Please set the lines down again exactly, from the top of the entries through the line that contains "Inductive Version := kUnknownVersion".
"""
(* ===== verification/HttpMessage.v ===== *)
(** * HTTP requests: include/libfm/fmnet/http/{HttpBase,HttpRequest}.h and
    net/http/HttpRequest.cpp

    A [std::string] is a byte list, the header maps ([std::unordered_map]) are finite
    maps.  Pointers into a line are offsets into it; a pair of pointers is the slice
    between them. *)
From stdpp Require Import base list gmap numbers strings.
From Stdlib Require Import ZArith Lia Init.Byte.
From S2P Require Import Prelude.
From S2P Require Import ByteBuffer.
#[local] Open Scope Z_scope.
#[local] Open Scope fm_scope.

(** [src/include/libfm/fmnet/http/HttpBase.h:10-10 Version] *)
Inductive Version := kUnknownVersion | kHttp10 | kHttp11 | kHttp20.

#[export] Instance Version_eq_dec : EqDecision Version.
Proof. solve_decision. Defined.

Abbreviation HeaderMap := (gmap (list byte) (list byte)).

Definition SP : byte := x20.
Definition COLON : byte := x3a.
Definition QUESTION : byte := x3f.
Definition DOT : byte := x2e.

(** [isspace] of the C locale. *)
Definition isspace (c : byte) : bool :=
  let v := byte_val c in (v =? 32) || ((9 <=? v) && (v <=? 13)).

Module HttpRequest.

(** [src/include/libfm/fmnet/http/HttpRequest.h:17-17 HttpRequest::Method] *)
Inductive Method := kInvalidMethod | kGet | kPost | kHead | kPut | kDelete.

#[export] Instance Method_eq_dec : EqDecision Method.
Proof. solve_decision. Defined.

(** [src/include/libfm/fmnet/http/HttpRequest.h:52-57 HttpRequest data members] *)
Record HttpRequest := mkRequest {
  method_ : Method;
  version_ : Version;
  path_ : list byte;
  query_ : list byte;
  receivedTime_ : Z;
  headers_ : HeaderMap
}.

(** [src/include/libfm/fmnet/http/HttpRequest.h:21-21 HttpRequest::HttpRequest] *)
Definition newRequest : HttpRequest := mkRequest kInvalidMethod kUnknownVersion [] [] 0 ∅.

Definition set_method (m : Method) (r : HttpRequest) : HttpRequest :=
  mkRequest m (version_ r) (path_ r) (query_ r) (receivedTime_ r) (headers_ r).
(** [src/include/libfm/fmnet/http/HttpRequest.h:32-32 HttpRequest::setPath] *)
Definition setPath (s : list byte) (r : HttpRequest) : HttpRequest :=
  mkRequest (method_ r) (version_ r) s (query_ r) (receivedTime_ r) (headers_ r).
(** [src/include/libfm/fmnet/http/HttpRequest.h:35-35 HttpRequest::setVersion] *)
Definition setVersion (v : Version) (r : HttpRequest) : HttpRequest :=
  mkRequest (method_ r) v (path_ r) (query_ r) (receivedTime_ r) (headers_ r).
(** [src/include/libfm/fmnet/http/HttpRequest.h:38-38 HttpRequest::setQuery] *)
Definition setQuery (s : list byte) (r : HttpRequest) : HttpRequest :=
  mkRequest (method_ r) (version_ r) (path_ r) s (receivedTime_ r) (headers_ r).
(** [src/include/libfm/fmnet/http/HttpRequest.h:41-41 HttpRequest::setReceivedTime] *)
Definition setReceivedTime (t : Z) (r : HttpRequest) : HttpRequest :=
  mkRequest (method_ r) (version_ r) (path_ r) (query_ r) t (headers_ r).
Definition set_headers (h : HeaderMap) (r : HttpRequest) : HttpRequest :=
  mkRequest (method_ r) (version_ r) (path_ r) (query_ r) (receivedTime_ r) h.

(** [src/net/http/HttpRequest.cpp:36-45 HttpRequest::setMethod] *)
Definition setMethod (m : list byte) (r : HttpRequest) : bool * HttpRequest :=
  let method :=
    if decide (m = bytes "GET") then kGet
    else if decide (m = bytes "POST") then kPost
    else if decide (m = bytes "HEAD") then kHead
    else if decide (m = bytes "PUT") then kPut
    else if decide (m = bytes "DELETE") then kDelete
    else kInvalidMethod in
  (bool_decide (method ≠ kInvalidMethod), set_method method r).

(** [src/net/http/HttpRequest.cpp:47-60 HttpRequest::methodToString] *)
Definition methodToString (r : HttpRequest) : list byte :=
  match method_ r with
  | kGet => bytes "GET"
  | kPost => bytes "POST"
  | kPut => bytes "PUT"
  | kDelete => bytes "DELETE"
  | kHead => bytes "HEAD"
  | kInvalidMethod => bytes "UNKNOWN"
  end.

(** The two trimming loops of [addHeader]. *)
Fixpoint skip_spaces (l : list byte) : list byte :=
  match l with
  | c :: l' => if isspace c then skip_spaces l' else l
  | [] => []
  end.

Fixpoint chop_spaces (n : nat) (v : list byte) : list byte :=
  match n with
  | O => v
  | S n => match last v with
           | Some c => if isspace c then chop_spaces n (take (length v - 1) v) else v
           | None => v
           end
  end.

(** [src/net/http/HttpRequest.cpp:62-70 HttpRequest::addHeader] The arguments are the
    slices [[start, colon)] and [[colon + 1, end)] of the header line. *)
Definition addHeader (field rest : list byte) (r : HttpRequest) : HttpRequest :=
  let value := skip_spaces rest in
  let value := chop_spaces (length value) value in
  set_headers (<[field := value]> (headers_ r)) r.

(** [src/net/http/HttpRequest.cpp:72-77 HttpRequest::getHeader] *)
Definition getHeader (field : list byte) (r : HttpRequest) : list byte :=
  match headers_ r !! field with
  | Some v => v
  | None => []
  end.

(** [src/net/http/HttpRequest.cpp:79-86 HttpRequest::swap] *)
Definition swap (r rhs : HttpRequest) : HttpRequest * HttpRequest :=
  (mkRequest (method_ rhs) (version_ rhs) (path_ rhs) (query_ rhs) (receivedTime_ rhs) (headers_ rhs),
   mkRequest (method_ r) (version_ r) (path_ r) (query_ r) (receivedTime_ r) (headers_ r)).

(** [src/net/http/HttpRequest.cpp:88-94 HttpRequest::clear] The receive time stays. *)
Definition clear (r : HttpRequest) : HttpRequest :=
  mkRequest kInvalidMethod kUnknownVersion [] [] (receivedTime_ r) ∅.

(** [src/net/http/HttpRequest.cpp:11-20 HttpRequest::HttpRequest(HttpRequest &&rhs)] The new
    request and what is left of [rhs]; moved-from strings and maps hold unspecified
    values, which are the first argument. *)
Definition moveRequest (junk : list byte * list byte * HeaderMap) (rhs : HttpRequest)
  : HttpRequest * HttpRequest :=
  let '(p, q, h) := junk in
  (mkRequest (method_ rhs) (version_ rhs) (path_ rhs) (query_ rhs) (receivedTime_ rhs) (headers_ rhs),
   mkRequest kInvalidMethod kUnknownVersion p q (receivedTime_ rhs) h).

(** [src/net/http/HttpRequest.cpp:22-34 HttpRequest::operator=(HttpRequest &&rhs)] for two
    distinct objects; a self-assignment does nothing. *)
Definition moveAssign (junk : list byte * list byte * HeaderMap) (self_assign : bool)
    (this rhs : HttpRequest) : HttpRequest * HttpRequest :=
  if self_assign then (this, this) else moveRequest junk rhs.

(** ** Trimming *)
Lemma skip_spaces_app l v :
  Forall (fun c => isspace c = true) l →
  match v with c :: _ => isspace c = false | [] => True end →
  skip_spaces (l ++ v) = v.
Proof.
  intros Hl Hv. induction Hl as [|c l Hc _ IH]; simpl.
  - destruct v as [|c v]; [done|]. simpl. by rewrite Hv.
  - by rewrite Hc.
Qed.

Lemma chop_spaces_app n v l :
  Forall (fun c => isspace c = true) l → (length l ≤ n)%nat →
  match last v with Some c => isspace c = false | None => True end →
  chop_spaces n (v ++ l) = v.
Proof.
  intros Hl Hn Hv. revert n Hn. induction l as [|c l IH] using rev_ind; intros n Hn.
  - rewrite app_nil_r. destruct n; simpl; [done|].
    destruct (last v); [by rewrite Hv | done].
  - apply Forall_app in Hl as [Hl Hc]. inversion_clear Hc as [|? ? Hc0 _]; rename Hc0 into Hc.
    rewrite length_app in Hn. simpl in Hn. destruct n as [|n]; [lia|].
    cbn [chop_spaces]. rewrite app_assoc, last_snoc, Hc.
    rewrite length_app. simpl. replace (length (v ++ l) + 1 - 1)%nat with (length (v ++ l)) by lia.
    rewrite take_app_length. apply IH; [done | lia].
Qed.

End HttpRequest.
Export HttpRequest (Method, HttpRequest).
"""
• EXERCISE OUTPUT:
(* ===== verification/HttpMessage.v ===== *)
(** * HTTP requests: include/libfm/fmnet/http/{HttpBase,HttpRequest}.h and
    net/http/HttpRequest.cpp

    A [std::string] is a byte list, the header maps ([std::unordered_map]) are finite
    maps.  Pointers into a line are offsets into it; a pair of pointers is the slice
    between them. *)
From stdpp Require Import base list gmap numbers strings.
From Stdlib Require Import ZArith Lia Init.Byte.
From S2P Require Import Prelude.
From S2P Require Import ByteBuffer.
#[local] Open Scope Z_scope.
#[local] Open Scope fm_scope.

(** [src/include/libfm/fmnet/http/HttpBase.h:10-10 Version] *)
Inductive Version := kUnknownVersion | kHttp10 | kHttp11 | kHttp20.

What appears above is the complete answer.